In my opinion, adapting Lovecraft "faithfully" for the big screen on a big budget would mean limiting the use of the technology to where it would be suited to the story and suppressing the usual stock Hollywood demographic "hooks" and cliches.
This almost surely won't get done because of the demographic youth marketing and closed-minded studio-management thinking that prevail in today's Hollywood.
They might---and probably should---compromise on the gender-role restriction, but could and, more importantly, would they suppress their addiction to making every female lead obligatorily also a romantic interest? Could the lead women be allowed to simply be explorers or scientists who just happen to be colleagues and friends of their male counterparts? (In other words, no bed scenes, no sexual innuendo.) I doubt it seriously.
Would anyone in Hollywood have the courage (daring) to set the film in the time period Lovecraft put the stories? (Today's Hollywood mostly avoids period pieces, "'cause the kids don't like them." Well, boo hoo.) His stories are basically American boys' dimestore-novel adventures from the 1920s and -30s, horrific fantasies with a thin and crusty veneer of scientific legitimacy, and can work effectively at that level. They would not work well, to my mind, set in the 21st century, with its satellites, space telescopes, and other space-age technology.
Furthermore, a standard cookie-cutter chase-and-action flick a la The Mummy---which is a "period piece" only on the thinnest upper layer of its surface---would, by definition, replace creepy mood and the sense of intellectualized experience that is the basis of Lovecraftian narrative art with explosions, chases, and fisticuffs.

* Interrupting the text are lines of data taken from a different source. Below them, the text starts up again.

Lemma auto_assign_team_most_cleanups_witness :
  ∃ j b,
    teams_file (run sample_run_two_teams initial) !! j = Some b ∧
    team_status b = "available" ∧
    (auto_assign_team (sample_clock 50) sample_task_id
       (run sample_run_two_teams initial)).1 = Some (team_id b) ∧
    (∀ k t, teams_file (run sample_run_two_teams initial) !! k = Some t →
            team_status t = "available" →
            total_cleanups t ≤ total_cleanups b) ∧
    (∀ k t, teams_file (run sample_run_two_teams initial) !! k = Some t →
            team_status t = "available" → (k < j)%nat →
            total_cleanups t < total_cleanups b).
Proof.
  eapply (auto_assign_team_most_cleanups sample_run_two_teams
            (sample_clock 50) sample_task_id 0%nat).
  - vm_compute. reflexivity.
  - apply list_elem_of_lookup_2 with 1%nat. vm_compute. reflexivity.
  - reflexivity.
Defined.

(** ** Calls that fail write nothing *)

(** X4.  [update_cleanup_status] answers [False] exactly when the task is
    not on file, and then leaves both files as they were; an
    [auto_assign_team] that returns [None] leaves both files as they
    were, and it returns [None] exactly when the task is not on file or no
    team is available. *)
Theorem manager_failures_write_nothing clk rid w :
  (∀ st notes photos,
     ((update_cleanup_status clk rid st notes photos w).1 = false ↔
      find_cleanup rid (cleanups_file w) = None) ∧
     ((update_cleanup_status clk rid st notes photos w).1 = false →
      (update_cleanup_status clk rid st notes photos w).2 = w)) ∧
  ((auto_assign_team clk rid w).1 = None ↔
   find_cleanup rid (cleanups_file w) = None ∨
   ∀ t, t ∈ teams_file w → team_status t ≠ "available") ∧
  ((auto_assign_team clk rid w).1 = None →
   (auto_assign_team clk rid w).2 = w).
Proof.
  split_and!.
  - intros st notes photos.
    unfold update_cleanup_status, load_cleanups, load_teams.
    destruct (find_cleanup _ _) as [[i c] |]; [| done].
    destruct (String.eqb st CleanupStatus.IN_PROGRESS && _);
      [| destruct (String.eqb st CleanupStatus.CLEANED)]; by simpl.
  - unfold auto_assign_team, load_cleanups, load_teams.
    destruct (find_cleanup _ _) as [[i c] |]; [| by split; [left |]].
    destruct (py_max _ _) as [[j b] |] eqn:Hm; simpl.
    + split; [done |]. intros [? | Hno]; [done |].
      destruct (py_max_split _ _ _ Hm) as (l1 & l2 & Heq & _).
      assert ((j, b) ∈ available_teams (teams_file w)) as Hin.
      { rewrite Heq. apply elem_of_app. right. left. }
      apply elem_of_available_teams in Hin as [Hj Hst].
      by apply list_elem_of_lookup_2, Hno in Hj.
    + split; [| done]. intros _. right. intros t Ht Hst.
      destruct (available_teams (teams_file w)) as [| x l] eqn:E; [| done].
      apply list_elem_of_lookup_1 in Ht as [k Hk].
      assert ((k, t) ∈ available_teams (teams_file w)) as Hin
        by by apply elem_of_available_teams.
      rewrite E in Hin. by apply elem_of_nil in Hin.
  - unfold auto_assign_team, load_cleanups, load_teams.
    destruct (find_cleanup _ _) as [[i c] |]; [| done].
    by destruct (py_max _ _) as [[j b] |].
Qed.

Lemma manager_failures_write_nothing_witness :
  (update_cleanup_status (sample_clock 0) "t9" "cleaned" "" None
     {| cleanups_file := [sample_task "t1" "pending" None "" []];
        teams_file := pool_ABC |}).2
  = {| cleanups_file := [sample_task "t1" "pending" None "" []];
       teams_file := pool_ABC |}.
Proof.
  destruct (manager_failures_write_nothing (sample_clock 0) "t9"
              {| cleanups_file := [sample_task "t1" "pending" None "" []];
                 teams_file := pool_ABC |}) as [H _].
  destruct (H "cleaned" "" None) as [_ H']. apply H'. reflexivity.
Defined.

(** X5.  The handlers write nothing unless they succeed.  [assign_team]
    changes the files only when it flashes that the team was assigned,
    which it does exactly when a team id was sent, the task and a team of
    that id are on file, and that team is available.  [mark_completed]
    changes the files only when it flashes completion, which it does
    exactly when the task is on file and has an assigned team that is on
    file, whatever the task's status and whoever asks.  [verify_cleanup]
    changes the files only when it has scored the photos. *)
Theorem handler_failures_write_nothing clk rid w :
  (∀ tid,
     ((assign_team clk rid tid w).1 = TeamAssigned ↔
      ∃ id i c j t, tid = Some id ∧ id ≠ "" ∧
        find_cleanup rid (cleanups_file w) = Some (i, c) ∧
        find_team id (teams_file w) = Some (j, t) ∧
        team_status t = "available") ∧
     ((assign_team clk rid tid w).1 ≠ TeamAssigned →
      (assign_team clk rid tid w).2 = w)) ∧
  (((mark_completed clk rid w).1 = MarkedCompleted ↔
    ∃ i c tid j t,
      find_cleanup rid (cleanups_file w) = Some (i, c) ∧
      assigned_team c = Some tid ∧ tid ≠ "" ∧
      find_team tid (teams_file w) = Some (j, t)) ∧
   ((mark_completed clk rid w).1 ≠ MarkedCompleted →
    (mark_completed clk rid w).2 = w)) ∧
  (∀ ext email notes uploads,
     (verify_cleanup ext clk rid email notes uploads w).1
       ≠ VerificationSuccessful →
     (verify_cleanup ext clk rid email notes uploads w).1
       ≠ StillNeedsWork →
     (verify_cleanup ext clk rid email notes uploads w).2 = w).
Proof.
  split_and!.
  - intros tid. unfold assign_team, load_cleanups, load_teams.
    destruct (negb (truthy tid)) eqn:Htr.
    { split; [| done]. split; [done |].
      intros (id & i & c & j & t & -> & Hne%truthy_Some & _).
      by rewrite Hne in Htr. }
    destruct tid as [id |]; [| done]. simpl.
    apply negb_false_iff, truthy_Some in Htr.
    destruct (find_cleanup _ _) as [[i c] |] eqn:Hc.
    2:{ split; [| done]. split; [done |].
        by intros (? & ? & ? & ? & ? & [= <-] & _ & ? & _). }
    destruct (find_team _ _) as [[j t] |] eqn:Ht.
    2:{ split; [| done]. split; [done |].
        intros (? & ? & ? & ? & ? & [= <-] & _ & _ & ? & _). congruence. }
    destruct (String.eqb (team_status t) "available") eqn:Hav; simpl.
    + apply String.eqb_eq in Hav. split; [| done]. split; [| done].
      intros _. by exists id, i, c, j, t.
    + apply String.eqb_neq in Hav. split; [| done]. split; [done |].
      intros (? & ? & ? & ? & ? & [= <-] & _ & _ & ? & ?). congruence.
  - split.
    + unfold mark_completed, load_cleanups, load_teams.
      destruct (find_cleanup _ _) as [[i c] |] eqn:Hc; [| done].
      destruct (assigned_team c) as [tid |] eqn:Ha; [| done].
      destruct (negb (truthy (Some tid))) eqn:Htr; [done |].
      apply negb_false_iff, truthy_Some in Htr.
      destruct (find_team _ _) as [[j t] |] eqn:Ht; [| done].
      intros _. by exists i, c, tid, j, t.
    + intros (i & c & tid & j & t & Hc & Ha & Hne & Ht).
      by rewrite (mark_completed_found clk rid w i c tid j t).
  - unfold mark_completed, load_cleanups, load_teams.
    destruct (find_cleanup _ _) as [[i c] |]; [| done].
    destruct (assigned_team c) as [tid |]; [| done].
    destruct (negb (truthy (Some tid))); [done |].
    by destruct (find_team _ _) as [[j t] |].
  - intros ext email notes uploads.
    unfold verify_cleanup, load_cleanups, load_teams.
    destruct (find_cleanup _ _) as [[i c] |]; [| done].
    destruct (assigned_team c) as [tid |]; [| done].
    destruct (negb (truthy (Some tid))); [done |].
    destruct (find_team _ _) as [[j t] |]; [| done].
    destruct (negb (bool_decide _)); [done |].
    destruct (negb (truthy (head uploads))); [done |].
    destruct (analyze_cleanup_verification ext <$> _); [done |].
    by destruct (negb (Qle_bool _ _)).
Qed.

Lemma handler_failures_write_nothing_witness :
  (assign_team (sample_clock 0) "t1" (Some "A")
     {| cleanups_file := [sample_task "t1" "pending" None "" []];
        teams_file := [sample_team "A" 5 10 "busy" (Some "t0")] |}).2
  = {| cleanups_file := [sample_task "t1" "pending" None "" []];
       teams_file := [sample_team "A" 5 10 "busy" (Some "t0")] |}.
Proof.
  destruct (handler_failures_write_nothing (sample_clock 0) "t1"
              {| cleanups_file := [sample_task "t1" "pending" None "" []];
                 teams_file := [sample_team "A" 5 10 "busy" (Some "t0")] |})
    as [H _].
  destruct (H (Some "A")) as [_ H']. apply H'. by vm_compute.
Defined.

(** ** The tasks of a member *)

Lemma is_task_of_authorized email teams c :
  is_task_of email teams c = true ↔
  truthy (assigned_team c) = true ∧ not_assigned_to email c teams = false.
Proof.
  unfold is_task_of, not_assigned_to.
  destruct (assigned_team c) as [tid |]; [| by split; [| intros []]].
  destruct (truthy (Some tid)); [| by split; [| intros []]].
  rewrite !andb_true_l.
  destruct (find_team tid teams) as [[j t] |]; [| by split; [| intros []]].
  rewrite negb_false_iff. by split; [| intros []].
Qed.

(** X6.  [get_team_cleanup_tasks] lists, in the order of the file, exactly
    the tasks that have an assigned team and on which
    [submit_cleanup_verification] does not turn the same e-mail address
    away as unauthorized; a task without a team is listed for nobody,
    though anybody may submit a verification for it.  Every task that the
    page of a team shows ([team_details]) is listed for each member of
    that team. *)
Theorem get_team_cleanup_tasks_authorized email w :
  get_team_cleanup_tasks email w `sublist_of` cleanups_file w ∧
  (∀ c, c ∈ get_team_cleanup_tasks email w ↔
        c ∈ cleanups_file w ∧ truthy (assigned_team c) = true ∧
        not_assigned_to email c (teams_file w) = false) ∧
  (∀ tid j t c,
     tid ≠ "" → find_team tid (teams_file w) = Some (j, t) →
     email ∈ members t → c ∈ team_details_cleanups tid w →
     c ∈ get_team_cleanup_tasks email w).
Proof.
  unfold get_team_cleanup_tasks, load_cleanups, load_teams. split_and!.
  - apply sublist_filter.
  - intros c. rewrite list_elem_of_filter, is_task_of_authorized. tauto.
  - intros tid j t c Hne%truthy_Some Ht Hm.
    unfold team_details_cleanups, load_cleanups.
    rewrite !list_elem_of_filter. intros [Ha Hin]. split; [| done].
    unfold is_task_of. rewrite Ha, Hne, Ht.
    by rewrite (bool_decide_eq_true_2 _ Hm).
Qed.

Lemma get_team_cleanup_tasks_authorized_witness :
  sample_task "t1" "in_progress" (Some "A") "" []
  ∈ get_team_cleanup_tasks "bob@example.org"
      {| cleanups_file :=
           [sample_task "t0" "pending" None "" [];
            sample_task "t1" "in_progress" (Some "A") "" []];
         teams_file := [sample_team "A" 5 10 "busy" (Some "t1")] |}.
Proof.
  destruct (get_team_cleanup_tasks_authorized "bob@example.org"
              {| cleanups_file :=
                   [sample_task "t0" "pending" None "" [];
                    sample_task "t1" "in_progress" (Some "A") "" []];
                 teams_file := [sample_team "A" 5 10 "busy" (Some "t1")] |})
    as (_ & _ & H).
  apply (H "A" 0%nat (sample_team "A" 5 10 "busy" (Some "t1")));
    [done | reflexivity
    | apply list_elem_of_further, list_elem_of_here |].
  unfold team_details_cleanups, load_cleanups. simpl.
  apply list_elem_of_filter. split; [reflexivity |].
  apply list_elem_of_further, list_elem_of_here.
Defined.

(** X7.  When team ids are not repeated on file, an auto-assignment that
    succeeds makes the task show up in [get_team_cleanup_tasks] for every
    member of the team it returns, provided that team has a non-empty
    id. *)
Theorem auto_assign_team_lists_task clk rid w tid :
  NoDup (team_id <$> teams_file w) →
  (auto_assign_team clk rid w).1 = Some tid → tid ≠ "" →
  ∃ i c' j t',
    find_cleanup rid (cleanups_file (auto_assign_team clk rid w).2)
      = Some (i, c') ∧
    find_team tid (teams_file (auto_assign_team clk rid w).2)
      = Some (j, t') ∧
    current_task t' = Some rid ∧
    ∀ email, email ∈ members t' →
      c' ∈ get_team_cleanup_tasks email (auto_assign_team clk rid w).2.
Proof.
  intros Hnd Hres Hne.
  destruct (find_cleanup rid (cleanups_file w)) as [[i c] |] eqn:Hc.
  2:{ revert Hres. unfold auto_assign_team, load_cleanups.
      by rewrite Hc. }
  destruct (py_max (λ jt : nat * team, team_key jt.2)
              (available_teams (teams_file w))) as [[j b] |] eqn:Hm.
  2:{ revert Hres. unfold auto_assign_team, load_cleanups, load_teams.
      by rewrite Hc, Hm. }
  revert Hres.
  rewrite (auto_assign_team_found clk rid w i c j b Hc Hm). simpl.
  intros [= <-].
  destruct (find_cleanup_lookup _ _ _ _ Hc) as [Hi Hrid].
  destruct (py_max_split _ _ _ Hm) as (l1 & l2 & Heq & _).
  assert ((j, b) ∈ available_teams (teams_file w)) as Hin.
  { rewrite Heq. apply elem_of_app. right. left. }
  apply elem_of_available_teams in Hin as [Hj _].
  assert (find_team (team_id b) (teams_file w) = Some (j, b)) as Hft
    by by apply (find_by_id team_id).
  eexists i, _, j, _. split_and!.
  - by eapply list_find_insert_same.
  - by eapply list_find_insert_same.
  - done.
  - intros email Hm'. unfold get_team_cleanup_tasks, load_cleanups,
      load_teams. simpl.
    apply list_elem_of_filter. split.
    + unfold is_task_of. simpl.
      apply truthy_Some in Hne. simpl in Hne. rewrite Hne. simpl.
      unfold find_team.
      erewrite (list_find_insert_same (λ t, team_id t = team_id b) _ j b);
        [| exact Hft | done].
      by apply bool_decide_eq_true_2.
    + apply list_elem_of_lookup_2 with i. by eapply lookup_insert_found.
Qed.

Fake anachronistic "cool" dialog---that is, Indiana Jones-type one-liners having nothing to do with the way people would have spoken at the time (or, at least, how they might have spoken as imagined by Lovecraft himself)---cynically inserted just to please the under-30 set would destroy any creepy mood needed to support the premise of the story and render the project "illegitimate", in my book. One should bear in mind that Lovecraft stories, including his novels, are often third-hand narratives and, consequently, have very little, if any dialog at all. Would any director have the courage or yet the ingenuity to pull off an adaptation with limited dialog? The old Night Gallery tv adaptations of "Pickman's Model" and "Cool Air" were semi-successful, but, note: they, too, used flashback narrative, and were basically chamber dialogs (more like a real Lovecraft story), not SFX extravaganzas.
In Lovercraft's stories the horror is supposed to grow---actually, creep up---on you slowly. Only at the end does the creepiness, like the fictional monsters, overwhelm the experiencer. Today's factory-made popular movies, on the other hand, hit you over the head from start to finish. They're real "thrill rides". Well, a "thrill ride" is NOT a movie, and, I, for one, would not like to see ol' H.P. given the "thrill-ride" treatment.
I think that pretty much rules him out of contention for "faithful" (big-budget) film adaptation in Hollywood (as much as I hope I'm wrong).
On the other hand, A.E. van Vogt's space or monster fiction lends itself exactly to today's popular Hollywood film-making. The novelette of his that I read only a few years ago---it was The Mixed Men, I believe---has everything a Hollywood high-concept movie exec would want: planetary action-adventure, a big fortress of a ship travelling in space in and between the galaxies, early 30s-ish female captain, handsome love-interest protagonist, intrigue with (humanlike) alien races (actually offshoots of man), etc. You name, it's got it. (Realistic science---ehhhh, well, you can't have everything.)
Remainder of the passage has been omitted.